Background

Endothelial cells in the brain form a specialized barrier that limits and controls the passage of large and small molecules from the bloodstream into the brain (Zlokovic, 2008). In their natural niche, brain endothelial cells interact closely with several cell types, including pericytes, glia, and immune cells, which are integral to brain homeostasis (Armulik et al., 2005; Gavins et al., 2007). The study of brain endothelial cell biology has benefited greatly from the use of procedures to isolate either endothelium or vascular complexes, which include endothelial cells, pericytes, and glial contacts (radial glia, oligodendrocytes, and astrocyte endfeet). The former is normally achieved by fluorescence-activated cell sorting (FACS) isolation (Daneman et al., 2010), whereas the latter is done by centrifugation in a dextran solution (Yousif et al., 2007). FACS-based isolation can alter the properties of endothelial cells and is expensive and inefficient, leading to the isolation of very few cells that may not reflect their native state. These issues are more evident when obtaining samples from embryonic brains, where the sample is extremely limited, and fewer than 5000 endothelial cells are typically obtained from one brain.

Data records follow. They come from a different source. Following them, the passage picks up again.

(* ===== verification/Agents.v ===== *)
(** Agents and teams: the configuration of src/agents.rs, the orchestrator
    src/app/subtask_orchestrator/mod.rs and the facade src/app/task_facade.rs with its modules
    agents.rs, schedule.rs, query.rs and projection.rs.

    Each operation is one step.  The lock of a delegation makes it one; the change of a status, the
    release and the join do not take it, and other requests may write between what they read and
    what they write, which the halves of a change of status show ([status_update_loses_delegation]). *)
From Stdlib Require Import NArith ZArith Lia.
From stdpp Require Import base list gmap strings numbers sets.
From S2P Require Import Prelude Text Collections Evidence PeerChannel TaskDocument TaskSnapshot TaskStore.
#[local] Open Scope N_scope.

(** ** The configuration: agents.rs *)
Inductive IsolationPolicy : Type := Worktree | Shared.
Inductive TeamScheduler : Type := FanOutJoin | Sequential.
#[export] Instance IsolationPolicy_eq_dec : EqDecision IsolationPolicy.
Proof. solve_decision. Defined.

Record AgentProfile := mk_AgentProfile {
  ap_name : str;
  ap_profile : str;
  isolation : IsolationPolicy;
  max_parallel_tasks : N;
  allowed_capabilities : list str;
}.
Record TeamDefinition := mk_TeamDefinition { td_name : str; members : list str; scheduler : TeamScheduler }.
Record AgentsConfig := mk_AgentsConfig { agent_profiles : list AgentProfile; team_definitions : list TeamDefinition }.

(** The messages of the errors are left out. *)
Inductive ConfigError : Type :=
| EmptyAgentName | LongAgentName (name : str) | UnsafeAgentName (name : str) | DuplicateAgent (name : str)
| EmptyTeamName | LongTeamName (name : str) | UnsafeTeamName (name : str) | DuplicateTeam (name : str)
| NoMembers (team : str) | DuplicateMember (team member : str) | UnknownMember (team member : str)
| SharedParallel (agent : str) | SharedMutable (agent capability : str).

Definition MAX_CONFIG_NAME_LEN : N := 64.
Definition WINDOWS_RESERVED_DEVICE_NAMES : list str :=
  [t!"CON"; t!"PRN"; t!"AUX"; t!"NUL"; t!"COM1"; t!"COM2"; t!"COM3"; t!"COM4"; t!"COM5"; t!"COM6"; t!"COM7"; t!"COM8";
   t!"COM9"; t!"LPT1"; t!"LPT2"; t!"LPT3"; t!"LPT4"; t!"LPT5"; t!"LPT6"; t!"LPT7"; t!"LPT8"; t!"LPT9"].

Definition is_control (c : char) : bool := (c <? 32) || ((127 <=? c) && (c <=? 159)).
Definition to_ascii_upper (c : char) : char := if (97 <=? c) && (c <=? 122) then c - 32 else c.
Definition to_ascii_uppercase (s : str) : str := map to_ascii_upper s.
Definition is_forbidden (c : char) : bool := is_control c || contains_char c (DQUOTE :: t!"/\:*?<>|").

Definition is_filesystem_safe (name : str) : bool :=
  negb (is_empty name || str_eqb name t!"." || str_eqb name t!".." || ends_with t!" " name || ends_with t!"." name)
  && negb (existsb is_forbidden name)
  && negb (str_in (to_ascii_uppercase (match split_on DOT_CHAR name with stem :: _ => stem | [] => name end))
             WINDOWS_RESERVED_DEVICE_NAMES).

(** The first error, if any. *)
Fixpoint first_error {A} (check : list A -> A -> option ConfigError) (seen l : list A) : option ConfigError :=
  match l with
  | [] => None
  | x :: r => match check seen x with Some e => Some e | None => first_error check (seen ++ [x]) r end
  end.
Definition unless (ok : bool) (e : ConfigError) (rest : option ConfigError) : option ConfigError :=
  if ok then rest else Some e.

Definition check_agent_name (seen : list AgentProfile) (a : AgentProfile) : option ConfigError :=
  let name := ap_name a in
  unless (negb (is_empty name)) EmptyAgentName
    (unless (blen name <=? MAX_CONFIG_NAME_LEN) (LongAgentName name)
       (unless (is_filesystem_safe name) (UnsafeAgentName name)
          (unless (negb (str_in name (map ap_name seen))) (DuplicateAgent name) None))).
Definition validate_agent_names (c : AgentsConfig) : option ConfigError := first_error check_agent_name [] (agent_profiles c).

This number is adequate for transcriptional analyses using specialized kits (Santander et al., 2020) but is insufficient for biochemical assays. Conversely, dextran-based isolation of vascular complexes has not been applied to embryonic brains because the standard protocol requires a much bigger sample obtained from single mouse embryos. The ability to obtain enough sample for biochemical assays from single embryonic brains is necessary for the study of developmental vascular diseases, such as the Fowler syndrome (Santander et al., 2020). Here, to overcome these sample size issues, we describe the adaptation of the paradigm of dextran-based isolation of vascular fragments to individual mouse embryo brains. We demonstrate the utility of vascular fragment isolation to measure cholesterol content in embryonic brain blood vessels, an assay not feasible using FACS-isolated endothelial cells.